[TASK STATEMENT] From the line with "Definition is_space (c" to the line with "lstrip s' else s", retype every line exactly, including those two, and leave out the rest of the data below.

'''

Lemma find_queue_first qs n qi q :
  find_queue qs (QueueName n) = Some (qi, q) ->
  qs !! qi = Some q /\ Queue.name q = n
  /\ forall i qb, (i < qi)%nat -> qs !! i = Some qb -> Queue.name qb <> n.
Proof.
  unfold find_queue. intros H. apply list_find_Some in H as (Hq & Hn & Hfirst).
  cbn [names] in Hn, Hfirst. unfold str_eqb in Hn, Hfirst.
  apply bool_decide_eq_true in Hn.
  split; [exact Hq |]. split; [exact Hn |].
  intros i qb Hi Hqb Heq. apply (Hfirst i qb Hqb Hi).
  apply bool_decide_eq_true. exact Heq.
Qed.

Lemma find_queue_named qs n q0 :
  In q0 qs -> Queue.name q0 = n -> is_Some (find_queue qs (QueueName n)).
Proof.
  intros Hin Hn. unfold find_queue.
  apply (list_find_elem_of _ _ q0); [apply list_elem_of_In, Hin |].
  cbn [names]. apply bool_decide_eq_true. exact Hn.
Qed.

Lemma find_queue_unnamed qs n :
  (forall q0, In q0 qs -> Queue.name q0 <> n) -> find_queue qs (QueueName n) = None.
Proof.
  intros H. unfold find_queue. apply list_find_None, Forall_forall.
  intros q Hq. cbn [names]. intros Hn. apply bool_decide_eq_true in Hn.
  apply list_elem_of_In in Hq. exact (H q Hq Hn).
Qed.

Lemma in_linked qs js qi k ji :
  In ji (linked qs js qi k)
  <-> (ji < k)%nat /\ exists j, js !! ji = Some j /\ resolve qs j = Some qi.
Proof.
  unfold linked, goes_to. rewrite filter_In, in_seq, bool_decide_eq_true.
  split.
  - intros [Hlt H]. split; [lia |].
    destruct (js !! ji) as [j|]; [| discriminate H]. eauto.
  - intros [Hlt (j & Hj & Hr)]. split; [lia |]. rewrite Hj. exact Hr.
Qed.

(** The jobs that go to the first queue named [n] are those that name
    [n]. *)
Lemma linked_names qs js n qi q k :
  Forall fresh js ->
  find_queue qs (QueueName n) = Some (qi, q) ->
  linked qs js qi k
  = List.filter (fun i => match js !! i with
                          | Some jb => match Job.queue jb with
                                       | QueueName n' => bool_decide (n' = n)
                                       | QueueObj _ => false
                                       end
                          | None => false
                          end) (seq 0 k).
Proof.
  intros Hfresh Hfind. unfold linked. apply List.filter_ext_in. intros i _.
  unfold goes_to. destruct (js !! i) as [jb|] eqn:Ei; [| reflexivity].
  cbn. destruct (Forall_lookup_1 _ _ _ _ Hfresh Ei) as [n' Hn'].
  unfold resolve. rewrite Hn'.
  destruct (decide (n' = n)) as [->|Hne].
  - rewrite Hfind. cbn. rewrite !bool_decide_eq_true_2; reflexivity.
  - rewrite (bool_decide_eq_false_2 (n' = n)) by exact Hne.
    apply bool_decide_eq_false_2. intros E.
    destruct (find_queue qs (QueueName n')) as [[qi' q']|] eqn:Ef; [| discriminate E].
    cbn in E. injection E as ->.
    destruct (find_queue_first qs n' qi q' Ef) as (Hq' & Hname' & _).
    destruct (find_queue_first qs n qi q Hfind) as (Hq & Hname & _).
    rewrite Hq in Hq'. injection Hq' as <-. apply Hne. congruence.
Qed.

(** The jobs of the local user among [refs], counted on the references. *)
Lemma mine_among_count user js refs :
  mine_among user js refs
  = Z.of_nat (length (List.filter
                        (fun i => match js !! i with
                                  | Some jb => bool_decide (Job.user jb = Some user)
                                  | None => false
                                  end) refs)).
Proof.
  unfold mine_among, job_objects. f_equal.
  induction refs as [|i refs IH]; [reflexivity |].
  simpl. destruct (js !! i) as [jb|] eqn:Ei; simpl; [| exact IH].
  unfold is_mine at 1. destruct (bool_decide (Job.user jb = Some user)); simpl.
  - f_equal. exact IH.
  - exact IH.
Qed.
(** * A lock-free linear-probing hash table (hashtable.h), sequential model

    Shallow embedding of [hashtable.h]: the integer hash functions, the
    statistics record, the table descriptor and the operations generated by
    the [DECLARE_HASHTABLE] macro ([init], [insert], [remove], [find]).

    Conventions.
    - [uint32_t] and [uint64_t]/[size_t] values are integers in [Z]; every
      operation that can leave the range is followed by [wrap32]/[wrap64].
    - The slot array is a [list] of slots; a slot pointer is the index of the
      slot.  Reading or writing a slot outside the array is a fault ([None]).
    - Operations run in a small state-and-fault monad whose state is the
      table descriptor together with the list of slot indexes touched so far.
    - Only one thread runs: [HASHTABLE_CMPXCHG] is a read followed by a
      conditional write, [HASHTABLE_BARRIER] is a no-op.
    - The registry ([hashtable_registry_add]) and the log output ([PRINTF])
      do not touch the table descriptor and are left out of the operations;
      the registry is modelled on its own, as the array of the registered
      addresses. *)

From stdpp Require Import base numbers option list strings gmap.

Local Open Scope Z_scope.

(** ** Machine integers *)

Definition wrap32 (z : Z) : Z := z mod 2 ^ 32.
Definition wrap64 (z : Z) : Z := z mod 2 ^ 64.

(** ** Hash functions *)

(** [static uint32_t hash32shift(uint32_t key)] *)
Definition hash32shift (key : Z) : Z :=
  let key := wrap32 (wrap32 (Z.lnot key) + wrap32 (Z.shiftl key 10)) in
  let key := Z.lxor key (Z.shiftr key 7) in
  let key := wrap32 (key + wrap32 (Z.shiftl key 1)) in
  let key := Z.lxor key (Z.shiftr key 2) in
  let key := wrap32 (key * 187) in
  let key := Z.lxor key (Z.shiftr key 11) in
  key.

'''
'''

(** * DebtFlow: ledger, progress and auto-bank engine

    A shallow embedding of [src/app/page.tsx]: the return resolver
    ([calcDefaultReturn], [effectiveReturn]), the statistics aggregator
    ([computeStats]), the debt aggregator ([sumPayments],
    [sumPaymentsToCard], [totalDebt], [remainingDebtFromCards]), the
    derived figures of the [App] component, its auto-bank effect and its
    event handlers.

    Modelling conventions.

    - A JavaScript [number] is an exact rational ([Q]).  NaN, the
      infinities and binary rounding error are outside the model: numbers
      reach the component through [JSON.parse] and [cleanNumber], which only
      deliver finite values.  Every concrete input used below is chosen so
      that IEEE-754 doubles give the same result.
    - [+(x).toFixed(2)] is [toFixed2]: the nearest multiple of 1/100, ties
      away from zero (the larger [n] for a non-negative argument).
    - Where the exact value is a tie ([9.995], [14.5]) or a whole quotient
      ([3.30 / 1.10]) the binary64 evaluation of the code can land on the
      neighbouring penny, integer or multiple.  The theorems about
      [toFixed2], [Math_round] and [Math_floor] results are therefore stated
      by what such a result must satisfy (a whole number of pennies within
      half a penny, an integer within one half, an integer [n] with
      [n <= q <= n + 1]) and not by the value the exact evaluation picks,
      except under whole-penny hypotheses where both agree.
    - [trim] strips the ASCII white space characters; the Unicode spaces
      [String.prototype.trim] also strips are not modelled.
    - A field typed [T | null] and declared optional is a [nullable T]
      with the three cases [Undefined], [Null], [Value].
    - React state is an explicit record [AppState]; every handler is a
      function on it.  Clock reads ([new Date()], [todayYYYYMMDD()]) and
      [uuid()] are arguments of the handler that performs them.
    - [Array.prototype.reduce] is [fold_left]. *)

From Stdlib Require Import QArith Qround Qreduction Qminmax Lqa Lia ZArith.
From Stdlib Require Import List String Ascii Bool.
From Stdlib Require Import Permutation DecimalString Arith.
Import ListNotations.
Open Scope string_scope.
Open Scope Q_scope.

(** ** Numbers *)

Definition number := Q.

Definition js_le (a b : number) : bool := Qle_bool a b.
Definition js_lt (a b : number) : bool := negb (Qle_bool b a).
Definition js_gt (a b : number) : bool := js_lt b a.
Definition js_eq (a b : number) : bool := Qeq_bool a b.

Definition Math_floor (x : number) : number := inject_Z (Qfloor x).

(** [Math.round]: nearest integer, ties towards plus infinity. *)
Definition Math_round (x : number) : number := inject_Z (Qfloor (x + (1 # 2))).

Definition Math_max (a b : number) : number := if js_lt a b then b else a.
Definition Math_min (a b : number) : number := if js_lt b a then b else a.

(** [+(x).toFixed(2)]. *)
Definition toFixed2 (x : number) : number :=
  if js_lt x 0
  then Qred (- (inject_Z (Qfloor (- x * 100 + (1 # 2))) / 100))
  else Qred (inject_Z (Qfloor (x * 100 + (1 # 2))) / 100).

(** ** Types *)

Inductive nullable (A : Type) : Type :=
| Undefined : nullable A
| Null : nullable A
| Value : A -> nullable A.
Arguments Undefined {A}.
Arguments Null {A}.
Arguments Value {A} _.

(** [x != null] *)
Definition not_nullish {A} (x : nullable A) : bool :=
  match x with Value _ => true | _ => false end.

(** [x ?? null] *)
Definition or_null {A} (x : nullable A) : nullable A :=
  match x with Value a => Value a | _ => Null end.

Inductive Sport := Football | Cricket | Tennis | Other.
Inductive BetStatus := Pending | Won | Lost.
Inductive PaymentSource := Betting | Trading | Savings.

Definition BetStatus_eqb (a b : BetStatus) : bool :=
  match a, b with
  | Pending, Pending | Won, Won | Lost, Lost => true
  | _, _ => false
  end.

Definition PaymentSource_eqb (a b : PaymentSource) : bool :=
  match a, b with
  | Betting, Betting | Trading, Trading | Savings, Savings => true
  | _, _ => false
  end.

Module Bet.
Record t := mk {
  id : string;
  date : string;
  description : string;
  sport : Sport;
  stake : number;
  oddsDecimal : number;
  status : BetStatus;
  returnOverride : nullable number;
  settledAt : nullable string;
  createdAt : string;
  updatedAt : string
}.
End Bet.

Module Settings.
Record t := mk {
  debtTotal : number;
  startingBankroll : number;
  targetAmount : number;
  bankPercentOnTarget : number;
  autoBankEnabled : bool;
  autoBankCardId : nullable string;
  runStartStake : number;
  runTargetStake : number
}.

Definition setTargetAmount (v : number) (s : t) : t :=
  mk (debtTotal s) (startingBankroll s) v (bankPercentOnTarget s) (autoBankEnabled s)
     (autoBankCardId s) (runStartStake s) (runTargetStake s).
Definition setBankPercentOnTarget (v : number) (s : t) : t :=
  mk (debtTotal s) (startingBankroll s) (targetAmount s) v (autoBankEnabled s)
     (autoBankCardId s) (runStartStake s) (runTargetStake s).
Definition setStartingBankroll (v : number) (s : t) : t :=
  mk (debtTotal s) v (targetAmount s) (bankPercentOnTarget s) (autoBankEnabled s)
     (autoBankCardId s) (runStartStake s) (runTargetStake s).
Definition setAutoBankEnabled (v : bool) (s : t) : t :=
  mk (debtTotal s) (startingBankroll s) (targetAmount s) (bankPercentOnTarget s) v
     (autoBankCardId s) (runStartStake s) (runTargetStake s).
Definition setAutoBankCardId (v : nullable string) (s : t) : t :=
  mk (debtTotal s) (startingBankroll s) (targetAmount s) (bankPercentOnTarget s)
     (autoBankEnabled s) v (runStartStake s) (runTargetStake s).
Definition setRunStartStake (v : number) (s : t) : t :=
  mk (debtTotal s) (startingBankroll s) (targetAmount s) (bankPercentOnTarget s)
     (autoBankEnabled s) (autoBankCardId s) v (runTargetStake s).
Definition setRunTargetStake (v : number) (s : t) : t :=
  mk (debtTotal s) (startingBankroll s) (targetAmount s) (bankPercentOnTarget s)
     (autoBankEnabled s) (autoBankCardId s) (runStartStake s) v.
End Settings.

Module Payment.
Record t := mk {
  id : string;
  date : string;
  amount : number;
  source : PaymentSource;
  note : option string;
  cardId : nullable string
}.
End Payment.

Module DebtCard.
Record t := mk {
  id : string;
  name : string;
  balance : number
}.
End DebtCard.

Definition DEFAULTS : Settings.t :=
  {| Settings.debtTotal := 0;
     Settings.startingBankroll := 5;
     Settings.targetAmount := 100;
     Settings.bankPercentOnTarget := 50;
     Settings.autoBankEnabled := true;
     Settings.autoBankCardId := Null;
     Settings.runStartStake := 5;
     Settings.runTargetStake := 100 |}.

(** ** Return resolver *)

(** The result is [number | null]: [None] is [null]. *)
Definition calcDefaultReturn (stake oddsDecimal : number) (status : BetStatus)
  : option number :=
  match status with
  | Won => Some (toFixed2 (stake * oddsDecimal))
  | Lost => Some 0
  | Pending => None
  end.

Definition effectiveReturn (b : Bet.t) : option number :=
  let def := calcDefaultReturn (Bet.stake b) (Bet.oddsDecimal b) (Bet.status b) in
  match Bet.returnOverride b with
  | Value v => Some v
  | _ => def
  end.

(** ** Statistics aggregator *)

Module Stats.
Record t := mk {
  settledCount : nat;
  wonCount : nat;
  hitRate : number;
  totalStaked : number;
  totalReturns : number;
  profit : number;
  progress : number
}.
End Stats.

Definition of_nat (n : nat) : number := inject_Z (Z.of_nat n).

'''
'''

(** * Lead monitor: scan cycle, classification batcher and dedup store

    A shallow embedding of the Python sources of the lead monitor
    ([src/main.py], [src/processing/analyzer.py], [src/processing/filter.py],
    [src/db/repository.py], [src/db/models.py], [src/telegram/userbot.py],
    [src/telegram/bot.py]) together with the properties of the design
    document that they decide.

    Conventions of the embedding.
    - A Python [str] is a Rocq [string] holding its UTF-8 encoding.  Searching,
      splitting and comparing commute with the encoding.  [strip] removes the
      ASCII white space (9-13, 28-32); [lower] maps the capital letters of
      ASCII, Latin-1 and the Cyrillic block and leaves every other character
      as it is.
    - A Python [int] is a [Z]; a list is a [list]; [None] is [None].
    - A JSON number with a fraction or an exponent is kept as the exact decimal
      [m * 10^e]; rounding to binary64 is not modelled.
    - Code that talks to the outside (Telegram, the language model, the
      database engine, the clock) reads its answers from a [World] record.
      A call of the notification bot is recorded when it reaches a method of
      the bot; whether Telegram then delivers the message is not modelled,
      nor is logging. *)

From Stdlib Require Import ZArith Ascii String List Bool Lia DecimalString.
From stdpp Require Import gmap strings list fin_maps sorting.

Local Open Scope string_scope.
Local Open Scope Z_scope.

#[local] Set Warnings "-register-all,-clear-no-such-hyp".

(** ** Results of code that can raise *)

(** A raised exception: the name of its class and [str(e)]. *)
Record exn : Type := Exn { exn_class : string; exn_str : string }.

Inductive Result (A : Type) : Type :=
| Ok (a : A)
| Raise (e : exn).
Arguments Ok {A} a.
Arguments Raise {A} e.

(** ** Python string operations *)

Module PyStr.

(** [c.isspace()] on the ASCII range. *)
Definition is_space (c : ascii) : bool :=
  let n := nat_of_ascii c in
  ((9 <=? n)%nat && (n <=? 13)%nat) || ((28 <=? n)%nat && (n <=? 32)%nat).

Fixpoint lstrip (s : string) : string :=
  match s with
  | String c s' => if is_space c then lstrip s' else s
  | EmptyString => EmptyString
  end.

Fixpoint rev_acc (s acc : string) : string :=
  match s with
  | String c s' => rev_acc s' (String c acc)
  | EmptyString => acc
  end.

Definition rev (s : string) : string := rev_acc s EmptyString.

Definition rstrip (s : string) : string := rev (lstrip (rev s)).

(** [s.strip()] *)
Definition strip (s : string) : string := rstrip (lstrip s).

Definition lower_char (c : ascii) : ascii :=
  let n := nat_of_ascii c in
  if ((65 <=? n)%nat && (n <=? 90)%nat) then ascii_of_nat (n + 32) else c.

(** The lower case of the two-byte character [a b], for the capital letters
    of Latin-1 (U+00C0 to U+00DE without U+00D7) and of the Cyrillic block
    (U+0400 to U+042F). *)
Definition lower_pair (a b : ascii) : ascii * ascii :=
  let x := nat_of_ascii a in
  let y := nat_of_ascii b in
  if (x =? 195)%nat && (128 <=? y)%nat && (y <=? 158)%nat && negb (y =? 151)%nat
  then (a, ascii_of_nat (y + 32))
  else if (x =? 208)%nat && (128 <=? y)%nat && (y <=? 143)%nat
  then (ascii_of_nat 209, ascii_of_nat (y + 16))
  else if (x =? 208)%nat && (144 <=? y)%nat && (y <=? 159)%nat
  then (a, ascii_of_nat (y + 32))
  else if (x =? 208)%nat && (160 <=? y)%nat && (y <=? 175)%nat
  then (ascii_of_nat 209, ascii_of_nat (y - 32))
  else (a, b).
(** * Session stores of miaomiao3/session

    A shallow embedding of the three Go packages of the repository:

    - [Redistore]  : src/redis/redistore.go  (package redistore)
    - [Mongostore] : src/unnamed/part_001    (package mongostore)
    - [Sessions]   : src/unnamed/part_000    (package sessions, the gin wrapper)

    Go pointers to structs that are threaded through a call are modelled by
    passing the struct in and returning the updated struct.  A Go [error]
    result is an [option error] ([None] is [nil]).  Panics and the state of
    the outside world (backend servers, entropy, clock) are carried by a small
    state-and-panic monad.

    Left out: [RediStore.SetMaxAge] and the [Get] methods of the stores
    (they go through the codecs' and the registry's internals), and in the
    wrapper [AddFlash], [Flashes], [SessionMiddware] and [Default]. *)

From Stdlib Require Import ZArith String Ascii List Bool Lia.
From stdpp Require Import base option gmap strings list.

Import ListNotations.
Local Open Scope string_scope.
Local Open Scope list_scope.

'''

[PROBLEM SOLUTION]
Definition is_space (c : ascii) : bool :=
  let n := nat_of_ascii c in
  ((9 <=? n)%nat && (n <=? 13)%nat) || ((28 <=? n)%nat && (n <=? 32)%nat).

Fixpoint lstrip (s : string) : string :=
  match s with
  | String c s' => if is_space c then lstrip s' else s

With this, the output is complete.